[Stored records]

=-=-=-=-=

(** One more term: the running sum stays within [k + 1] parts in [2^53]
    of the exact one. *)
Lemma sum_step (k acc a E t : Q) :
  0 <= k -> (k + 1) * u <= 1 -> 0 <= acc -> 0 <= a -> 0 <= E ->
  (1 - k * u) * E <= acc -> acc * (1 - k * u) <= E ->
  - (u * (acc + a)) <= t - (acc + a) <= u * (acc + a) ->
  (1 - (k + 1) * u) * (E + a) <= t /\ t * (1 - (k + 1) * u) <= E + a.
Proof.
  intros Hk Hku Hacc Ha HE Hlo Hhi [Htlo Hthi].
  pose proof u_pos as Hu. generalize dependent u. intros v Hku Hlo Hhi Htlo Hthi Hv.
  assert (Hkv : 0 <= k * v) by (apply Qmult_le_0_compat; lra).
  assert (Hk1 : 0 <= 1 - k * v) by lra.
  assert (Hkva : 0 <= k * v * a) by (apply Qmult_le_0_compat; lra).
  assert (Hkvve : 0 <= k * v * v * E) by (repeat apply Qmult_le_0_compat; lra).
  assert (Hvv : 0 <= k * v * v) by (repeat apply Qmult_le_0_compat; lra).
  split.
  - apply Qle_trans with ((1 - v) * (acc + a)); [|nra].
    apply Qle_trans with ((1 - v) * ((1 - k * v) * E + a)).
    { setoid_replace ((1 - v) * ((1 - k * v) * E + a))
        with ((1 - (k + 1) * v) * (E + a) + (k * v * v * E + k * v * a))
        using relation Qeq by ring.
      lra. }
    apply mult_le_compat_l; lra.
  - apply Qle_trans with ((1 + v) * (acc + a) * (1 - (k + 1) * v)).
    { apply Qmult_le_compat_r; nra. }
    apply Qle_trans with ((acc + a) * (1 - k * v)).
    { setoid_replace ((1 + v) * (acc + a) * (1 - (k + 1) * v))
        with ((acc + a) * ((1 + v) * (1 - (k + 1) * v))) using relation Qeq by ring.
      apply mult_le_compat_l; [lra|].
      setoid_replace ((1 + v) * (1 - (k + 1) * v))
        with (1 - k * v - (v * v + k * v * v)) using relation Qeq by ring.
      assert (0 <= v * v) by (apply Qmult_le_0_compat; lra). lra. }
    setoid_replace ((acc + a) * (1 - k * v))
      with (acc * (1 - k * v) + (a - k * v * a)) using relation Qeq by ring.
    lra.
Qed.

Lemma fold_add_bounds (l : list Q) (acc E : Q) (k : nat) :
  Forall (fun x => 0 <= x) l -> 0 <= acc -> fl acc = acc -> 0 <= E ->
  inject_Z (Z.of_nat (k + length l)) * u <= 1 ->
  (1 - inject_Z (Z.of_nat k) * u) * E <= acc ->
  acc * (1 - inject_Z (Z.of_nat k) * u) <= E ->
  0 <= fold_left add l acc
  /\ fl (fold_left add l acc) = fold_left add l acc
  /\ (1 - inject_Z (Z.of_nat (k + length l)) * u) * (E + exact_sum (map fl l))
     <= fold_left add l acc
  /\ fold_left add l acc * (1 - inject_Z (Z.of_nat (k + length l)) * u)
     <= E + exact_sum (map fl l).
Proof.
  intros Hall. revert acc E k.
  induction Hall as [|a l Ha _ IH]; intros acc E k Hacc Hfix HE Hku Hlo Hhi.
  - simpl. rewrite Nat.add_0_r in *. repeat split; try assumption; lra.
  - cbn [fold_left map exact_sum fold_right length] in *.
    fold (exact_sum (map fl l)).
    replace (k + S (length l))%nat with (S k + length l)%nat in * by lia.
    pose proof u_pos as Hu.
    pose proof (fl_nonneg a Ha) as Hfa.
    pose proof (add_relative acc a Hacc Ha) as Hrel. rewrite Hfix in Hrel.
    assert (HSk : inject_Z (Z.of_nat (S k)) == inject_Z (Z.of_nat k) + 1).
    { rewrite Nat2Z.inj_succ. unfold Z.succ. now rewrite inject_Z_plus. }
    assert (Hk0 : 0 <= inject_Z (Z.of_nat k)).
    { change 0 with (inject_Z 0). rewrite <- Zle_Qle. lia. }
    assert (Hk1 : (inject_Z (Z.of_nat k) + 1) * u <= 1).
    { apply Qle_trans with (inject_Z (Z.of_nat (S k + length l)) * u); [|exact Hku].
      apply Qmult_le_compat_r; [|lra]. rewrite <- HSk, <- Zle_Qle. lia. }
    destruct (sum_step (inject_Z (Z.of_nat k)) acc (fl a) E (add acc a)
                Hk0 Hk1 Hacc Hfa HE Hlo Hhi Hrel) as [Hlo' Hhi'].
    rewrite <- HSk in Hlo', Hhi'.
    destruct (IH (add acc a) (E + fl a) (S k) (add_nonneg acc a Hacc Ha)
                (add_fixed acc a Hacc Ha) ltac:(lra) Hku Hlo' Hhi')
      as (H1 & H2 & H3 & H4).
    repeat split; try assumption.
    + setoid_replace (E + (fl a + exact_sum (map fl l)))
        with (E + fl a + exact_sum (map fl l)) using relation Qeq by ring.
      exact H3.
    + setoid_replace (E + (fl a + exact_sum (map fl l)))
        with (E + fl a + exact_sum (map fl l)) using relation Qeq by ring.
      exact H4.
Qed.

(** The running sum never goes down. *)
Lemma fold_add_ge_acc (l : list Q) (acc : Q) :
  Forall (fun x => 0 <= x) l -> 0 <= acc -> fl acc = acc ->
  acc <= fold_left add l acc.
Proof.
  intros Hall. revert acc.
  induction Hall as [|a l Ha _ IH]; intros acc Hacc Hfix; simpl; [lra|].
  apply Qle_trans with (add acc a).
  - rewrite <- Hfix at 1. now apply add_ge_l.
  - apply IH; [now apply add_nonneg | now apply add_fixed].
Qed.

(** The sum is at least each of its terms. *)
Lemma fold_add_ge_term (l : list Q) (acc x : Q) :
  Forall (fun x => 0 <= x) l -> 0 <= acc -> In x l -> fl x <= fold_left add l acc.
Proof.
  intros Hall. revert acc.
  induction Hall as [|a l Ha Hall IH]; intros acc Hacc Hin; [destruct Hin|].
  simpl. destruct Hin as [-> | Hin].
  - apply Qle_trans with (add acc x); [now apply add_ge_r|].
    apply fold_add_ge_acc; [exact Hall | now apply add_nonneg | now apply add_fixed].
  - apply IH; [now apply add_nonneg | exact Hin].
Qed.

Lemma fold_add_nonneg (l : list Q) (acc : Q) :
  Forall (fun x => 0 <= x) l -> 0 <= acc -> 0 <= fold_left add l acc.
Proof.
  intros Hall. revert acc.
  induction Hall as [|a l Ha _ IH]; intros acc Hacc; simpl; [exact Hacc|].
  apply IH. now apply add_nonneg.
Qed.

Lemma fold_add_fixed (l : list Q) (acc : Q) :
  Forall (fun x => 0 <= x) l -> 0 <= acc -> fl acc = acc ->
  fl (fold_left add l acc) = fold_left add l acc.
Proof.
  intros Hall. revert acc.
  induction Hall as [|a l Ha _ IH]; intros acc Hacc Hfix; simpl; [exact Hfix|].
  apply IH; [now apply add_nonneg | now apply add_fixed].
Qed.

(** Terms that are zero add up to zero. *)
Lemma fold_add_zeros (l : list Q) :
  Forall (fun x => fl x == 0) l -> fold_left add l 0 = 0.
Proof.
  induction 1 as [|x l Hx _ IH]; [reflexivity|]. cbn [fold_left].
  replace (add 0 x) with 0; [exact IH|].
  unfold add. rewrite fl_0. transitivity (fl 0); [reflexivity|].
  apply fl_comp. rewrite Hx. reflexivity.
Qed.

(** A quotient by a positive double, times the divisor. *)
Lemma div_scaled (x T : Q) :
  0 <= x -> 0 < T -> fl T = T ->
  (1 - u) * fl x - eta * T <= div x T * T <= (1 + u) * fl x + eta * T.
Proof.
  intros Hx HT Hfix.
  pose proof (div_relative x T Hx ltac:(rewrite Hfix; exact HT)) as [Hlo Hhi].
  rewrite Hfix in Hlo, Hhi.
  assert (Hq : fl x / T * T == fl x) by (field; lra).
  set (q := fl x / T) in *. set (d := div x T) in *.
  apply (Qmult_le_compat_r _ _ T) in Hlo; [|lra].
  apply (Qmult_le_compat_r _ _ T) in Hhi; [|lra].
  setoid_replace (- (u * q + eta) * T) with (- (u * (q * T)) - eta * T)
    using relation Qeq in Hlo by ring.
  setoid_replace ((d - q) * T) with (d * T - q * T) using relation Qeq in Hlo by ring.
  setoid_replace ((d - q) * T) with (d * T - q * T) using relation Qeq in Hhi by ring.
  setoid_replace ((u * q + eta) * T) with (u * (q * T) + eta * T)
    using relation Qeq in Hhi by ring.
  rewrite Hq in Hlo, Hhi.
  setoid_replace ((1 - u) * fl x) with (fl x - u * fl x) using relation Qeq by ring.
  setoid_replace ((1 + u) * fl x) with (fl x + u * fl x) using relation Qeq by ring.
  split; lra.
Qed.

(** The quotients of the terms by a positive double add up to the
    quotient of the sum, each within one part in [2^53] and half the least
    double. *)
Lemma sum_div_bounds (l : list Q) (T : Q) :
  0 < T -> fl T = T -> Forall (fun x => 0 <= x) l ->
  (1 - u) * exact_sum (map fl l) - inject_Z (Z.of_nat (length l)) * eta * T
  <= exact_sum (map (fun x => div x T) l) * T
  <= (1 + u) * exact_sum (map fl l) + inject_Z (Z.of_nat (length l)) * eta * T.
Proof.
  intros HT Hfix Hall.
  induction Hall as [|a l Ha _ IH].
  - cbn [map exact_sum fold_right length]. change (inject_Z (Z.of_nat 0)) with 0.
    split; ring_simplify; apply Qle_refl.
  - cbn [map exact_sum fold_right length].
    fold (exact_sum (map fl l)). fold (exact_sum (map (fun x => div x T) l)).
    rewrite Nat2Z.inj_succ. unfold Z.succ. rewrite inject_Z_plus.
    change (inject_Z 1) with 1.
    pose proof (div_scaled a T Ha HT Hfix) as [Hlo Hhi].
    destruct IH as [IHlo IHhi].
    set (n := inject_Z (Z.of_nat (length l))) in *.
    set (A := exact_sum (map fl l)) in *.
    set (R := exact_sum (map (fun x => div x T) l)) in *.
    setoid_replace ((1 - u) * (fl a + A)) with ((1 - u) * fl a + (1 - u) * A)
      using relation Qeq by ring.
    setoid_replace ((1 + u) * (fl a + A)) with ((1 + u) * fl a + (1 + u) * A)
      using relation Qeq by ring.
    setoid_replace ((n + 1) * eta * T) with (n * eta * T + eta * T)
      using relation Qeq by ring.
    setoid_replace ((div a T + R) * T) with (div a T * T + R * T)
      using relation Qeq by ring.
    split; lra.
Qed.

(** *** Sums that creep *)

Lemma rne_unique (q : Q) (z : Z) :
  inject_Z z - (1 # 2) < q -> q < inject_Z z + (1 # 2) -> rne q = z.
Proof.
  intros Hlo Hhi. pose proof (rne_error q) as [Hlo' Hhi'].
  assert (H1 : inject_Z (rne q) < inject_Z z + 1) by lra.
  assert (H2 : inject_Z z < inject_Z (rne q) + 1) by lra.
  change 1 with (inject_Z 1) in H1, H2.
  rewrite <- inject_Z_plus, <- Zlt_Qlt in H1, H2. lia.
Qed.

(** A term between half the spacing and three halves of it takes the sum
    to the next double. *)
Lemma add_rounds_up (m j yz : Z) (y : Q) :
  (2 ^ 52 <= m)%Z -> (m + 2 <= 2 ^ 53)%Z -> (0 <= j)%Z ->
  fl y = y -> y * scale == inject_Z yz -> (2 ^ j < 2 * yz < 3 * 2 ^ j)%Z ->
  add (double m j) y = double (m + 1) j.
Proof.
  intros Hm Hm2 Hj Hy Hyz Hin. pose proof scale_pos as Hs.
  assert (Hpj : (0 < 2 ^ j)%Z) by (apply Z.pow_pos_nonneg; lia).
  unfold add. rewrite (fl_double m j) by lia. rewrite Hy.
  assert (Hd : 0 <= double m j) by (apply double_nonneg; lia).
  assert (Hy0 : 0 <= y).
  { assert (H : 0 <= y * scale).
    { rewrite Hyz. change 0 with (inject_Z 0). rewrite <- Zle_Qle. lia. }
    nra. }
  set (x := double m j + y).
  assert (Hx : x * scale == inject_Z (m * 2 ^ j + yz)).
  { unfold x. rewrite inject_Z_plus, <- Hyz, double_eq. field. lra. }
  rewrite (fl_nonneg_eq x ltac:(unfold x; lra)).
  assert (Hfloor : Qfloor (x * scale) = (m * 2 ^ j + yz)%Z)
    by (rewrite (Qfloor_comp _ _ Hx); apply Qfloor_Z).
  assert (Hk : spacing x = j).
  { unfold spacing. rewrite Hfloor.
    rewrite (Z.log2_unique (m * 2 ^ j + yz) (52 + j)); [lia | lia |].
    rewrite Z.pow_add_r, Z.pow_succ_r by lia. rewrite Z.pow_add_r by lia. nia. }
  unfold nearest, double. apply Qred_complete. rewrite Hk.
  assert (Hr : rne (x * scale / inject_Z (2 ^ j)) = (m + 1)%Z).
  { pose proof (pow2_pos j Hj) as Hp.
    apply rne_unique.
    - apply Qlt_shift_div_l; [exact Hp|]. rewrite Hx.
      setoid_replace ((inject_Z (m + 1) - (1 # 2)) * inject_Z (2 ^ j))
        with (inject_Z (2 * m * 2 ^ j + 2 ^ j) / 2) using relation Qeq.
      2:{ rewrite !inject_Z_plus, !inject_Z_mult. change (inject_Z 2) with 2.
          change (inject_Z 1) with 1. field. }
      apply Qlt_shift_div_r; [reflexivity|].
      change 2 with (inject_Z 2). rewrite <- inject_Z_mult, <- Zlt_Qlt. lia.
    - apply Qlt_shift_div_r; [exact Hp|]. rewrite Hx.
      setoid_replace ((inject_Z (m + 1) + (1 # 2)) * inject_Z (2 ^ j))
        with (inject_Z (2 * m * 2 ^ j + 3 * 2 ^ j) / 2) using relation Qeq.
      2:{ rewrite !inject_Z_plus, !inject_Z_mult. change (inject_Z 2) with 2.
          change (inject_Z 3) with 3. change (inject_Z 1) with 1. field. }
      apply Qlt_shift_div_l; [reflexivity|].
      change 2 with (inject_Z 2). rewrite <- inject_Z_mult, <- Zlt_Qlt. lia. }
  now rewrite Hr.
Qed.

=-=-=-=-=

Set down, exactly as they appear above, all lines from the one that has "unfold nearest, double." down to the one that has "apply Qlt_shift_div_r; [reflexivity|].", including those two and no others.

  unfold nearest, double. apply Qred_complete. rewrite Hk.
  assert (Hr : rne (x * scale / inject_Z (2 ^ j)) = (m + 1)%Z).
  { pose proof (pow2_pos j Hj) as Hp.
    apply rne_unique.
    - apply Qlt_shift_div_l; [exact Hp|]. rewrite Hx.
      setoid_replace ((inject_Z (m + 1) - (1 # 2)) * inject_Z (2 ^ j))
        with (inject_Z (2 * m * 2 ^ j + 2 ^ j) / 2) using relation Qeq.
      2:{ rewrite !inject_Z_plus, !inject_Z_mult. change (inject_Z 2) with 2.
          change (inject_Z 1) with 1. field. }
      apply Qlt_shift_div_r; [reflexivity|].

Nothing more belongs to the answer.